_Given records_:
Lemma find_link_insert t m b leaf branch s s2 : forall fuel hi L,
  repr (nodes s) t -> wft t hi -> hi <= 32 -> 0 <= hi < Z.of_nat fuel -> NoDup (idxs t) -> 0 <= b ->
  deref s L = Some (idx t) -> deref s2 L = Some (idx t) ->
  outside L (length (nodes s)) (leaf :: branch :: idxs t) -> leaf ∉ idxs t -> branch ∉ idxs t ->
  length (nodes s2) = length (nodes s) -> (forall i, i ∈ idxs t -> nodes s2 !!! i = nodes s !!! i) ->
  repr (nodes s2) (Leaf leaf m 1) -> (branch < length (nodes s2))%nat -> bit (nodes s2 !!! branch) = b ->
  (let l := find_link fuel s L m b in
   children (nodes s2 !!! branch) =
     (if Z.testbit m b then (deref s l, Some leaf) else (Some leaf, deref s l)) ->
   replaced L (idxs t) s2 (assign s2 l (Some branch)) (tins t m b leaf branch)).
Proof.
  induction t as [i n c|i b' l IHl r IHr]; intros fuel hi L Hrep Hwf Hhi Hfuel Hnd Hb HL HL2 Ho Hleaf Hbr Hlen Heq Hlf Hbl Hbb.
  - destruct fuel as [|fuel]; [lia|]. cbn [find_link]. rewrite HL. cbn [idx].
    assert (E : bit (nodes s !!! i) = 32) by apply Hrep. rewrite E. cbn [negb andb Z.eqb Pos.eqb]. intros Hc.
    rewrite HL in Hc. cbn [tins].
    replace branch with (idx (join (Leaf i n c) m b leaf branch)) at 1 by (unfold join; destruct (Z.testbit m b); reflexivity).
    apply replaced_at_link.
    + rewrite Hlen. destruct L; simpl in *; [trivial|]. split_and!; try tauto. rewrite join_idxs. tauto.
    + assert (repr (nodes s2) (Leaf i n c)) by (eapply repr_frame; eassumption).
      unfold join. destruct (Z.testbit m b); cbn [repr]; rewrite Hc; split_and!; auto; apply Hlf || apply H.
  - destruct Hwf as (H1 & H2 & H3 & _). destruct fuel as [|fuel]; [lia|]. cbn [find_link].
    rewrite HL. cbn [idx].
    destruct (repr_step (nodes s) i b' l r m Hrep ltac:(lia)) as [E1 E2].
    assert (Eb : bit (nodes s !!! i) = b') by apply Hrep. rewrite E1, Eb. cbn [negb andb].
    assert (Hrep2 : repr (nodes s2) (Branch i b' l r)) by (eapply repr_frame; eassumption).
    destruct (Z.ltb_spec b b') as [Hlt|Hge].
    + rewrite tins_side by assumption. rewrite Eb in E2. rewrite direction_of_testbit in * by lia.
      intros Hc. eapply replaced_up; eauto; [lia| |rewrite Hlen; destruct L; simpl in *; set_solver].
      assert (Hs : side m b' l r = l \/ side m b' l r = r) by (unfold side; destruct (Z.testbit m b'); auto).
      cbn [idxs] in *. apply NoDup_cons in Hnd as [Hi Hnd]. apply NoDup_app in Hnd as (N1 & N2 & N3).
      destruct Hrep as (R1 & R2 & R3 & R4 & R5).
      assert (Hd2 : child (nodes s2 !!! i) (Z.b2z (Z.testbit m b')) = Some (idx (side m b' l r)))
        by (rewrite Heq by set_solver; exact E2).
      assert (Ho' : outside (child_link i (Z.b2z (Z.testbit m b'))) (length (nodes s)) (leaf :: branch :: idxs (side m b' l r))).
      { simpl. split; [assumption|]. split; [destruct Hs as [-> | ->]; set_solver|].
        destruct (Z.testbit m b'); auto. }
      fold (side m b' l r) in E2.
      destruct Hs as [E|E]; rewrite E in *; [apply (IHl fuel b')|apply (IHr fuel b')];
        try assumption; try lia; try set_solver.
    + intros Hc. rewrite HL in Hc. cbn [tins]. rewrite (proj2 (Z.ltb_ge b b')) by assumption.
      replace branch with (idx (join (Branch i b' l r) m b leaf branch)) at 1
        by (unfold join; destruct (Z.testbit m b); reflexivity).
      apply replaced_at_link.
      * rewrite Hlen. destruct L; simpl in *; [trivial|]. split_and!; try tauto. rewrite join_idxs. tauto.
      * unfold join. destruct (Z.testbit m b); cbn [repr idx] in *; rewrite Hc; split_and!; auto; apply Hlf || apply Hrep2.
Qed.

(** ** Removal *)

Fixpoint bits_ok (t : tree) (hi : Z) : Prop :=
  match t with Leaf _ _ _ => True | Branch _ b l r => 0 <= b < hi /\ bits_ok l b /\ bits_ok r b end.

Lemma wft_bits_ok t hi : wft t hi -> bits_ok t hi.
Proof. revert hi. induction t; simpl; [trivial|]. intros hi (? & ? & ? & _). auto. Qed.
Lemma recount_bits_ok t m c hi : bits_ok t hi -> bits_ok (recount t m c) hi.
Proof. revert hi. induction t; simpl; [trivial|]. intros hi (? & ? & ?). destruct (Z.testbit m b); simpl; auto. Qed.

Lemma find_parent_ext s s' m : root s' = root s ->
  (forall i, bit (nodes s' !!! i) = bit (nodes s !!! i) /\ children (nodes s' !!! i) = children (nodes s !!! i)) ->
  forall fuel l p, find_parent fuel s' l p m = find_parent fuel s l p m.
Proof.
  intros Hr H. induction fuel as [|fuel IH]; intros l p; [reflexivity|]. cbn [find_parent].
  assert (E : deref s' l = deref s l).
  { destruct l as [|i d]; simpl; [assumption|]. unfold child. rewrite (proj2 (H i)). reflexivity. }
  rewrite E. destruct (deref s l); [|reflexivity]. rewrite (proj1 (H n)), IH. reflexivity.
Qed.

(** The removed tree as a change of one side. *)
Lemma tdel_side i b l r m :
  tdel (Branch i b l r) m =
  Some (match tdel (side m b l r) m with
        | None => if Z.testbit m b then l else r
        | Some s' => with_side m b i l r s'
        end).
Proof. cbn [tdel]. unfold side, with_side. destruct (Z.testbit m b); destruct (tdel _ m); reflexivity. Qed.

(** What the loop finds below a link to [u], and what unlinking there does. *)
Definition finds_parent (s : t) (m : Z) (u : tree) : Prop :=
  forall fuel hi L p,
  repr (nodes s) u -> bits_ok u hi -> hi <= 32 -> 0 <= hi < Z.of_nat fuel -> NoDup (idxs u) ->
  deref s L = Some (idx u) -> outside L (length (nodes s)) (idxs u) ->
  match tdel u m with
  | None => find_parent fuel s L p m = (L, p)
  | Some t' => exists PL d, let pi := parent_idx u m in
      find_parent fuel s L p m = (child_link pi (Z.b2z d), Some (PL, pi, Z.b2z d)) /\
      deref s (child_link pi (Z.b2z d)) = Some (route u m).1.1 /\
      replaced L (idxs u) s (assign s PL (child (nodes s !!! pi) (Z.lxor (Z.b2z d) 1))) t'
  end.

Lemma find_parent_spec s m u : finds_parent s m u.
Proof.
  induction u as [i n c|i b l IHl r IHr]; intros fuel hi L p Hrep Hwf Hhi Hfuel Hnd HL Ho;
    (destruct fuel as [|fuel]; [lia|]); cbn [find_parent]; rewrite HL; cbn [idx].
  - assert (E : bit (nodes s !!! i) = 32) by apply Hrep. rewrite E. reflexivity.
  - destruct Hwf as (H1 & H2 & H3). destruct (repr_step (nodes s) i b l r m Hrep ltac:(lia)) as [E1 E2].
    assert (Eb : bit (nodes s !!! i) = b) by apply Hrep. rewrite E1, tdel_side. clear E1.
    rewrite Eb in *. rewrite direction_of_testbit in * by lia. fold (side m b l r) in E2.
    pose proof Hrep as (R1 & R2 & R3 & R4 & R5). pose proof Hnd as Hnd'. cbn [idxs] in Hnd'.
    apply NoDup_cons in Hnd' as [Hi Hnd']. apply NoDup_app in Hnd' as (N1 & N2 & N3).
    assert (Hside : forall P : tree -> Prop, P l -> P r -> P (side m b l r)) by (intros; unfold side; destruct (Z.testbit m b); auto).
    assert (IH : finds_parent s m (side m b l r)) by (apply Hside; assumption).
    specialize (IH fuel b (child_link i (Z.b2z (Z.testbit m b))) (Some (L, i, Z.b2z (Z.testbit m b)))).
    specialize (IH (Hside _ R4 R5) (Hside (fun u => bits_ok u b) H2 H3) ltac:(lia) ltac:(lia)
      (Hside (fun u => NoDup (idxs u)) N1 N3) E2).
    assert (Ho' : outside (child_link i (Z.b2z (Z.testbit m b))) (length (nodes s)) (idxs (side m b l r))).
    { simpl. split_and!; [assumption| |destruct (Z.testbit m b); auto].
      apply (Hside (fun u => i ∉ idxs u)); set_solver. }
    specialize (IH Ho').
    assert (Hpi : parent_idx (Branch i b l r) m = match side m b l r with Leaf _ _ _ => i | _ => parent_idx (side m b l r) m end
      /\ route (Branch i b l r) m = route (side m b l r) m).
    { cbn [parent_idx route]. unfold side. destruct (Z.testbit m b); [destruct r|destruct l]; auto. }
    destruct Hpi as [Hpi Hro]. rewrite Hpi, Hro. destruct (tdel (side m b l r) m) as [s'|] eqn:Et.
    + destruct IH as (PL & d & F1 & F2 & F3). exists PL, d. cbv zeta.
      assert (Hbr : match side m b l r with Leaf _ _ _ => i | Branch _ _ _ _ => parent_idx (side m b l r) m end
        = parent_idx (side m b l r) m) by (destruct (side m b l r); [discriminate|reflexivity]).
      rewrite Hbr. split; [exact F1|]. split; [exact F2|]. apply replaced_up; auto; lia.
    + apply tdel_leaf in Et as (i' & n & c & Et). rewrite Et in *. exists L, (Z.testbit m b). cbv zeta.
      split; [exact IH|]. split; [exact E2|]. rewrite child_other, R3.
      replace (if Z.testbit m b then (Some (idx l), Some (idx r)).1 else (Some (idx l), Some (idx r)).2)
        with (Some (idx (if Z.testbit m b then l else r))) by (destruct (Z.testbit m b); reflexivity).
      apply replaced_at_link; [|destruct (Z.testbit m b); assumption].
      destruct L; simpl in *; [trivial|]. split_and!; try tauto. destruct (Z.testbit m b); set_solver.
Qed.

(** ** The free list *)

Fixpoint chain (ns : list Node) (head : option nat) (fl : list nat) : Prop :=
  match fl with
  | [] => head = None
  | i :: fl => head = Some i /\ (i < length ns)%nat /\ chain ns (child (ns !!! i) 0) fl
  end.

Lemma chain_frame ns ns' head fl : chain ns head fl -> length ns' = length ns ->
  (forall i, i ∈ fl -> ns' !!! i = ns !!! i) -> chain ns' head fl.
Proof.
  intros H Hlen. revert head H. induction fl as [|i fl IH]; intros head H Heq; [assumption|].
  destruct H as (H1 & H2 & H3). cbn [chain]. rewrite Hlen, Heq by set_solver. split_and!; auto.
  apply IH; [assumption|]. intros j Hj. apply Heq. set_solver.
Qed.

Lemma give_node_spec s i fl : chain (nodes s) (free s) fl -> (i < length (nodes s))%nat -> i ∉ fl ->
  chain (nodes (give_node s i)) (free (give_node s i)) (i :: fl) /\
  length (nodes (give_node s i)) = length (nodes s) /\ root (give_node s i) = root s /\
  forall j, j <> i -> nodes (give_node s i) !!! j = nodes s !!! j.
Proof.
  intros Hc Hi Hn.
  assert (Hlen : length (nodes (give_node s i)) = length (nodes s)) by apply length_insert.
  assert (Hother : forall j, j <> i -> nodes (give_node s i) !!! j = nodes s !!! j)
    by (intros; apply list_lookup_total_insert_ne; congruence).
  split_and!; auto. cbn [chain]. rewrite Hlen. split_and!; auto.
  unfold give_node at 2. simpl. rewrite list_lookup_total_insert_eq by assumption.
  unfold child. simpl. apply (chain_frame (nodes s)); auto. intros j Hj. apply Hother. set_solver.
Qed.

(** ** The invariant: the trie counts the rejected messages [l] *)

Definition oidxs (ot : option tree) : list nat := match ot with None => [] | Some u => idxs u end.
Definition ocnt (ot : option tree) (m : Z) : nat := match ot with None => 0%nat | Some u => cnt u m end.
Definition ototal (ot : option tree) : nat := match ot with None => 0%nat | Some u => total u end.
Definition orepr (s : t) (ot : option tree) : Prop :=
  match ot with
  | None => root s = None
  | Some u => root s = Some (idx u) /\ repr (nodes s) u /\ wft u 32
  end.

Record holds (s : t) (ot : option tree) (fl : list nat) : Prop := {
  holds_repr : orepr s ot;
  holds_chain : chain (nodes s) (free s) fl;
  holds_nodup : NoDup (oidxs ot ++ fl);
  holds_length : (length (oidxs ot) + length fl = length (nodes s))%nat;
}.

Definition inv (capacity : nat) (s : t) (l : list Z) : Prop :=
  length (nodes s) = (capacity * 2)%nat /\ (length l <= capacity)%nat /\ Z.of_nat capacity < 2 ^ 31 /\
  exists ot fl, holds s ot fl /\ (forall m, ocnt ot m = countb (Z.eqb m) l) /\ ototal ot = length l.

Lemma idxs_length u hi : wft u hi -> (length (idxs u) + 1 <= 2 * total u)%nat.
Proof.
  revert hi. induction u as [i n c|i b l IHl r IHr]; simpl; intros hi H; [lia|].
  destruct H as (_ & Hl & Hr & _). rewrite length_app. specialize (IHl _ Hl). specialize (IHr _ Hr). lia.
Qed.

Lemma route_le_total u m : ((route u m).2 <= total u)%nat.
Proof. induction u as [|i b l IHl r IHr]; simpl; [lia|]. destruct (Z.testbit m b); lia. Qed.

Lemma rejected_make_inv capacity : (0 < capacity)%nat -> Z.of_nat capacity < 2 ^ 31 -> inv capacity (make capacity) [].
Proof.
  intros Hc Hb. unfold inv. set (size := (capacity * 2)%nat).
  assert (Hlen : length (nodes (make capacity)) = size) by (unfold make; simpl; rewrite length_fmap, length_seq; reflexivity).
  split; [assumption|]. split; [simpl; lia|]. split; [assumption|]. exists None, (seq 0 size).
  split; [|split; [intros m|]; reflexivity].
  assert (Hnode : forall i, (i < size)%nat -> child (nodes (make capacity) !!! i) 0 = if (i + 1 <? size)%nat then Some (i + 1)%nat else None).
  { intros i Hi. erewrite list_lookup_total_correct; [|unfold make; cbn [nodes]; fold size;
      rewrite list_lookup_fmap, lookup_seq_lt by lia; reflexivity]. reflexivity. }
  split; simpl; [reflexivity| |apply NoDup_seq|rewrite length_seq; symmetry; exact Hlen].
  assert (H : forall n i, (i + S n = size)%nat -> chain (nodes (make capacity)) (Some i) (seq i (S n))).
  { induction n as [|n IH]; intros i Hi; (split; [reflexivity|]; split; [rewrite Hlen; lia|]); rewrite (Hnode i) by lia.
    - rewrite (proj2 (Nat.ltb_ge _ _)) by lia. reflexivity.
    - rewrite (proj2 (Nat.ltb_lt _ _)) by lia. replace (i + 1)%nat with (S i) by lia. apply IH. lia. }
  replace size with (S (size - 1)) by lia. apply H. lia.
Qed.

Lemma root_empty capacity s l : inv capacity s l -> (root s = None <-> l = []).
Proof.
  intros (_ & _ & _ & ot & fl & [Hr _ _ _] & _ & Ht). destruct ot as [u|]; simpl in *.
  - destruct Hr as (E & _ & Hwf). pose proof (idxs_length u 32 Hwf).
    split; [congruence|]. intros ->. simpl in Ht. lia.
  - split; [|auto]. intros _. apply nil_length_inv. congruence.
Qed.

Lemma message_rejected_spec capacity s l m : inv capacity s l -> message_rejected s m = bool_decide (m ∈ l).
Proof.
  intros (_ & _ & _ & ot & fl & [H _ _ _] & Hcnt & _).
  assert (E : message_rejected s m = (0 <? Z.of_nat (ocnt ot m))).
  { destruct ot as [u|]; simpl in *.
    - destruct H as (Hr & Hrep & Hwf). unfold message_rejected. rewrite Hr.
      rewrite (rejected_from_spec _ _ _ 32) by (try assumption; unfold depth; lia).
      pose proof (cnt_route u m 32 Hwf) as Hc. pose proof (route_pos u m 32 Hwf) as Hp.
      destruct (route u m) as [[i n] c]. simpl in *. rewrite Hc, (Z.eqb_sym n).
      destruct (m =? n); symmetry; [apply Z.ltb_lt|apply Z.ltb_ge]; lia.
    - unfold message_rejected. rewrite H. reflexivity. }
  rewrite E, Hcnt. clear. induction l as [|x l IH]; cbn [countb]; [reflexivity|].
  destruct (Z.eqb_spec m x) as [->|Hne].
  - rewrite bool_decide_eq_true_2 by set_solver. apply Z.ltb_lt. lia.
  - change (0 + countb (Z.eqb m) l)%nat with (countb (Z.eqb m) l). rewrite IH. apply bool_decide_ext. set_solver.
Qed.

_Task requirements_:
Filter the lines above, keeping and copying those that contain "clear".

_Expected answer_:
    assert (Eb : bit (nodes s !!! i) = b) by apply Hrep. rewrite E1, tdel_side. clear E1.
  rewrite E, Hcnt. clear. induction l as [|x l IH]; cbn [countb]; [reflexivity|].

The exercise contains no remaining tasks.